### EXERCISE DESCRIPTION
Produce as output only the lines below starting at the line with "emit (EvDbConnect db_name) ;;" and continuing through the line with "(** [identify_cdn_provider] (the", each one exactly as written.

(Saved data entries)
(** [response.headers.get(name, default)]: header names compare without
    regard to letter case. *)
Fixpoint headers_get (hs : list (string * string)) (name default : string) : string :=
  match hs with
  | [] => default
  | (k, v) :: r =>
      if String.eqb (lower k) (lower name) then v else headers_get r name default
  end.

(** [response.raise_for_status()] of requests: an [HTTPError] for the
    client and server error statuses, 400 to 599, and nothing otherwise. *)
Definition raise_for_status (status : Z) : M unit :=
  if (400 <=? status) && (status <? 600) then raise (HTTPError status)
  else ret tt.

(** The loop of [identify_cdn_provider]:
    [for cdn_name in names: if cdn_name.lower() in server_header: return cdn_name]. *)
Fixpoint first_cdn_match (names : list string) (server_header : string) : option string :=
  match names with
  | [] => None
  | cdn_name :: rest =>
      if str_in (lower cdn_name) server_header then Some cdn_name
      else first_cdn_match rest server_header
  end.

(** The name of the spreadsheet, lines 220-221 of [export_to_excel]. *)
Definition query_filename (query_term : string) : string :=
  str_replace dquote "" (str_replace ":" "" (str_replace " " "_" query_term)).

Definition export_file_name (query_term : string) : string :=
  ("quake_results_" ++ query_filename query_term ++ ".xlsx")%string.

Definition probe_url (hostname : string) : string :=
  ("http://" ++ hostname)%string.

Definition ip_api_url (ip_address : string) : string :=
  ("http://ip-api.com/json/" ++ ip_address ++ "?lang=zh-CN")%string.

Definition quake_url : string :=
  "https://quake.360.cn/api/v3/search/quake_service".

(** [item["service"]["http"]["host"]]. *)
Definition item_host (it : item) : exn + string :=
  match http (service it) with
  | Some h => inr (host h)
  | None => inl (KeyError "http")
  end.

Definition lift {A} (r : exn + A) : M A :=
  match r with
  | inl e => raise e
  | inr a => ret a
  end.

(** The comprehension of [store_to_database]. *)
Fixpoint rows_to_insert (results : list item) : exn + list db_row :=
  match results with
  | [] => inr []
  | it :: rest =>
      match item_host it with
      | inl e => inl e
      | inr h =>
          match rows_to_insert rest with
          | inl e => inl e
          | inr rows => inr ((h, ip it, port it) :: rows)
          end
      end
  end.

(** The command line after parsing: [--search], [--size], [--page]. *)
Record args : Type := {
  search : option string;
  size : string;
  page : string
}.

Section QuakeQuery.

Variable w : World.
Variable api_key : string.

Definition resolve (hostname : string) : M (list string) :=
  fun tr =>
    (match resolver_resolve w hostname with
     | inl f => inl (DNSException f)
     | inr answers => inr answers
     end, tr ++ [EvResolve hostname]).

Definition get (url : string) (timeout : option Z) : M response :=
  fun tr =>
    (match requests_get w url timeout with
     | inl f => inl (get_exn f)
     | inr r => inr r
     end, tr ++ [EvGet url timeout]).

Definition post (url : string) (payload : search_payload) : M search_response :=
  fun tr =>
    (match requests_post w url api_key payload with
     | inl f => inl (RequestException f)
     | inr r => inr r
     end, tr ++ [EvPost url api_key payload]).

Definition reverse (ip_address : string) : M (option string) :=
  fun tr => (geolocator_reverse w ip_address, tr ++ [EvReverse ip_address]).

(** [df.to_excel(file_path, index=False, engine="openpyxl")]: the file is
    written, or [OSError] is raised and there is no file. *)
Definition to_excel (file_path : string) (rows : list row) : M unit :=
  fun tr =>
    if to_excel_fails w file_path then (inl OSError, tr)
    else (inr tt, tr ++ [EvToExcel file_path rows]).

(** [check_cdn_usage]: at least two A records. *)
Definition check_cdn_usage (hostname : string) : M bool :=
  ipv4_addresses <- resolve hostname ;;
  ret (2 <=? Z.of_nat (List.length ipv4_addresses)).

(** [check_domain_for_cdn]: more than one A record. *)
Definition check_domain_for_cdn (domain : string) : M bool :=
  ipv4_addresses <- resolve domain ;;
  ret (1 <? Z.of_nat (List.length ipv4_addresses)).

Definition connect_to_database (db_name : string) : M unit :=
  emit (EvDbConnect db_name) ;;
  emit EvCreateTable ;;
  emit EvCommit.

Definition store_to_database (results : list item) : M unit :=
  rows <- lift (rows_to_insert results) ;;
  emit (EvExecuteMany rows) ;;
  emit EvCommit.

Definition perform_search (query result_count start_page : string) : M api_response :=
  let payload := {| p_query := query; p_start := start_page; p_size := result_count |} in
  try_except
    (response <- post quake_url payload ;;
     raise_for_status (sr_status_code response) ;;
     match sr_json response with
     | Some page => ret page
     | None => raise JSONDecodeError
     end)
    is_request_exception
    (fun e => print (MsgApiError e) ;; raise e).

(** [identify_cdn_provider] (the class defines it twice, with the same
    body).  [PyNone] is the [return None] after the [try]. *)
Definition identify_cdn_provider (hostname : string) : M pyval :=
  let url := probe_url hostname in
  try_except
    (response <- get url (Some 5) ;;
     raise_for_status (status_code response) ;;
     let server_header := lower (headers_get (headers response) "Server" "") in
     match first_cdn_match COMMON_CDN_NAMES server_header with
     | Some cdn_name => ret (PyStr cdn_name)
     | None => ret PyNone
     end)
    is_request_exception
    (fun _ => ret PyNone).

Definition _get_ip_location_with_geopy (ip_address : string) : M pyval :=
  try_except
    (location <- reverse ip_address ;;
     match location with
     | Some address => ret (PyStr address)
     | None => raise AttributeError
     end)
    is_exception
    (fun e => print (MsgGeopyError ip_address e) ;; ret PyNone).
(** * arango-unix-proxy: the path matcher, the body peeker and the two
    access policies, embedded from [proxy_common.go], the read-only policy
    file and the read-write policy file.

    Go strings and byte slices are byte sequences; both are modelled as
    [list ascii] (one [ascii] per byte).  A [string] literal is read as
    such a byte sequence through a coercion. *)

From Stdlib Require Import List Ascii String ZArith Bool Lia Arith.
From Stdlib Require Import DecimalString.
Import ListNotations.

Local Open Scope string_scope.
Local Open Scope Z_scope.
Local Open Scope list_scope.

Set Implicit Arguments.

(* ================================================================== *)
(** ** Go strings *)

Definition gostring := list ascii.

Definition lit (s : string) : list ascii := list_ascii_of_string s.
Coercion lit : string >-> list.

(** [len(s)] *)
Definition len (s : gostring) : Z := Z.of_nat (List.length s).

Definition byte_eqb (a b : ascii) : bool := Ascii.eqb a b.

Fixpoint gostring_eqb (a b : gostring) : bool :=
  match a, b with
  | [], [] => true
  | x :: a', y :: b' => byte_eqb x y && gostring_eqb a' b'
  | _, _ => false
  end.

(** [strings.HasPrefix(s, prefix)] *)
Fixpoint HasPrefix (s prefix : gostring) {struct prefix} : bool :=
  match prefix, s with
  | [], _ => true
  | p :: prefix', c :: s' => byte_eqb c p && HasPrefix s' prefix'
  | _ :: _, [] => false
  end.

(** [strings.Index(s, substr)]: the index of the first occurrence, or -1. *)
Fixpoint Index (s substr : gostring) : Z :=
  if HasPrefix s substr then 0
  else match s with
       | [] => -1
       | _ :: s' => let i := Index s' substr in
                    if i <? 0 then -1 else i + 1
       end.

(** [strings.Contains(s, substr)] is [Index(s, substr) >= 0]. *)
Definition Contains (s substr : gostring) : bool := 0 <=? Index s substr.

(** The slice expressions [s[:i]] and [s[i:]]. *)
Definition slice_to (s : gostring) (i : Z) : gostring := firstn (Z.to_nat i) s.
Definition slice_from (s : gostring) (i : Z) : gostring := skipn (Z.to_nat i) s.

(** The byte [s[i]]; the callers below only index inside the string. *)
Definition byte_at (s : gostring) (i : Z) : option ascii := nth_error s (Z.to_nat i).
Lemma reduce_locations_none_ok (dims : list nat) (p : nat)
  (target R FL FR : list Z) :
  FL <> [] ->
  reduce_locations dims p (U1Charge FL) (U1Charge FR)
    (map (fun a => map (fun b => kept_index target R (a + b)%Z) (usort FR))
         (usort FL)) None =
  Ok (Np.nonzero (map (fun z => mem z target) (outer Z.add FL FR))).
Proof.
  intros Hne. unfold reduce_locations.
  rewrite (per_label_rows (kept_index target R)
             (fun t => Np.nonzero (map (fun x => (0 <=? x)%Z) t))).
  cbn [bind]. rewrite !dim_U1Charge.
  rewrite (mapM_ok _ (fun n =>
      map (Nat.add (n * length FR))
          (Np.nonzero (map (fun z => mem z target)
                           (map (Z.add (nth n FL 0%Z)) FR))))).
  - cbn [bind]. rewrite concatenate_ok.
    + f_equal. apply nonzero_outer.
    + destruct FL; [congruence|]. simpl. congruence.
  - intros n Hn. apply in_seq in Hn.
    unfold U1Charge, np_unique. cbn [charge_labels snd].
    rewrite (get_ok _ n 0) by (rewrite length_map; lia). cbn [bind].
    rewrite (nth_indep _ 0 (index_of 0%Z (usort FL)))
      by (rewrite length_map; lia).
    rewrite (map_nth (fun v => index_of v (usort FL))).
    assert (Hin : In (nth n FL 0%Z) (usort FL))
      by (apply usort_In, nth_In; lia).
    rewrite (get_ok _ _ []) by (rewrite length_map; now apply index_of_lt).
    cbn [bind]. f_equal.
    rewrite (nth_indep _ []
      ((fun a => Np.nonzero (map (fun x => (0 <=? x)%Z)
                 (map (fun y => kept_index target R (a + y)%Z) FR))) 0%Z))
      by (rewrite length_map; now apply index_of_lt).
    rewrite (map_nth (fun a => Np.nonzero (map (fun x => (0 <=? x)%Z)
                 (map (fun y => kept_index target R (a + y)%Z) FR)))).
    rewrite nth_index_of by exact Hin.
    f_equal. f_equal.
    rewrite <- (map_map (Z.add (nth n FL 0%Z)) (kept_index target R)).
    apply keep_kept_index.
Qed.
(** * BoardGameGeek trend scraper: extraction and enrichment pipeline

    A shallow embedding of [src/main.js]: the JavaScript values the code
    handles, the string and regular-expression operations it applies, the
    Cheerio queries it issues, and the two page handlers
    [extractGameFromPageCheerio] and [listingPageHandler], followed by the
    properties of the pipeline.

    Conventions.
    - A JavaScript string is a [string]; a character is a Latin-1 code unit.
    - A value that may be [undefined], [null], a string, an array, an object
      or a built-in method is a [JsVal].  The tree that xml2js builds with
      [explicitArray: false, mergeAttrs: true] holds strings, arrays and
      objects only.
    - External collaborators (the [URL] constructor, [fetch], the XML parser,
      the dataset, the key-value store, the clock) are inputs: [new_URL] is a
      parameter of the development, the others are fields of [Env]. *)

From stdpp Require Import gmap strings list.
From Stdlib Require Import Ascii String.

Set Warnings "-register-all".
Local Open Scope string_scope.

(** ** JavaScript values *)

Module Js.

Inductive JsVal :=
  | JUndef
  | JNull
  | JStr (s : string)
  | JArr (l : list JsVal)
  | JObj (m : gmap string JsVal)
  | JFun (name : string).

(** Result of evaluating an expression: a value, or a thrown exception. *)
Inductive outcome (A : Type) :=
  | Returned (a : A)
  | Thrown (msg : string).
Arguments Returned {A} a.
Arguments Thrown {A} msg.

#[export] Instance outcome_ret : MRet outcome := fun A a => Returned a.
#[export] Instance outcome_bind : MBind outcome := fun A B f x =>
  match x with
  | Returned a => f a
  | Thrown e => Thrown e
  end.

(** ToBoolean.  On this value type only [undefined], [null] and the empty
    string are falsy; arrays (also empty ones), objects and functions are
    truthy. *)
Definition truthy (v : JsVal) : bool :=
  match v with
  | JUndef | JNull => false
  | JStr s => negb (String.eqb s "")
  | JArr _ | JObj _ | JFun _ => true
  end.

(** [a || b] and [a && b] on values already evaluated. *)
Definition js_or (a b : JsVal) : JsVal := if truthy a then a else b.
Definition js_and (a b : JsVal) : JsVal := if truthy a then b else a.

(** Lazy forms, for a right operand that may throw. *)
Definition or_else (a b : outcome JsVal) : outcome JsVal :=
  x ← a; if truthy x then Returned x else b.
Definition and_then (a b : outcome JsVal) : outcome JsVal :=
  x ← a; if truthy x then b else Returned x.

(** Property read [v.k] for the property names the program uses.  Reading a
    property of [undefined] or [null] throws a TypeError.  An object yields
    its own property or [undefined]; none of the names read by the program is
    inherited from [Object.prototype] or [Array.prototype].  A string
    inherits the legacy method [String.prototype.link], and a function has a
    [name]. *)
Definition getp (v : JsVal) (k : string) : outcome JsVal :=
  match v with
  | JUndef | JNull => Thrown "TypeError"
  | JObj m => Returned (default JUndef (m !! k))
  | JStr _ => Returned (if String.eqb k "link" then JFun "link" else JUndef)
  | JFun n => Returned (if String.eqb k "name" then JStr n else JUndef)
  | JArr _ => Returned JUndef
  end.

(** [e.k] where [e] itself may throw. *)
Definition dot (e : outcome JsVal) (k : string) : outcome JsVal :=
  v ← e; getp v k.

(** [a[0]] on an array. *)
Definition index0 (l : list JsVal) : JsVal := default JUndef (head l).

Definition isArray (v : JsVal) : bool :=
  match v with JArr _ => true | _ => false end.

### EXERCISE RESPONSE
  emit (EvDbConnect db_name) ;;
  emit EvCreateTable ;;
  emit EvCommit.

Definition store_to_database (results : list item) : M unit :=
  rows <- lift (rows_to_insert results) ;;
  emit (EvExecuteMany rows) ;;
  emit EvCommit.

Definition perform_search (query result_count start_page : string) : M api_response :=
  let payload := {| p_query := query; p_start := start_page; p_size := result_count |} in
  try_except
    (response <- post quake_url payload ;;
     raise_for_status (sr_status_code response) ;;
     match sr_json response with
     | Some page => ret page
     | None => raise JSONDecodeError
     end)
    is_request_exception
    (fun e => print (MsgApiError e) ;; raise e).

(** [identify_cdn_provider] (the class defines it twice, with the same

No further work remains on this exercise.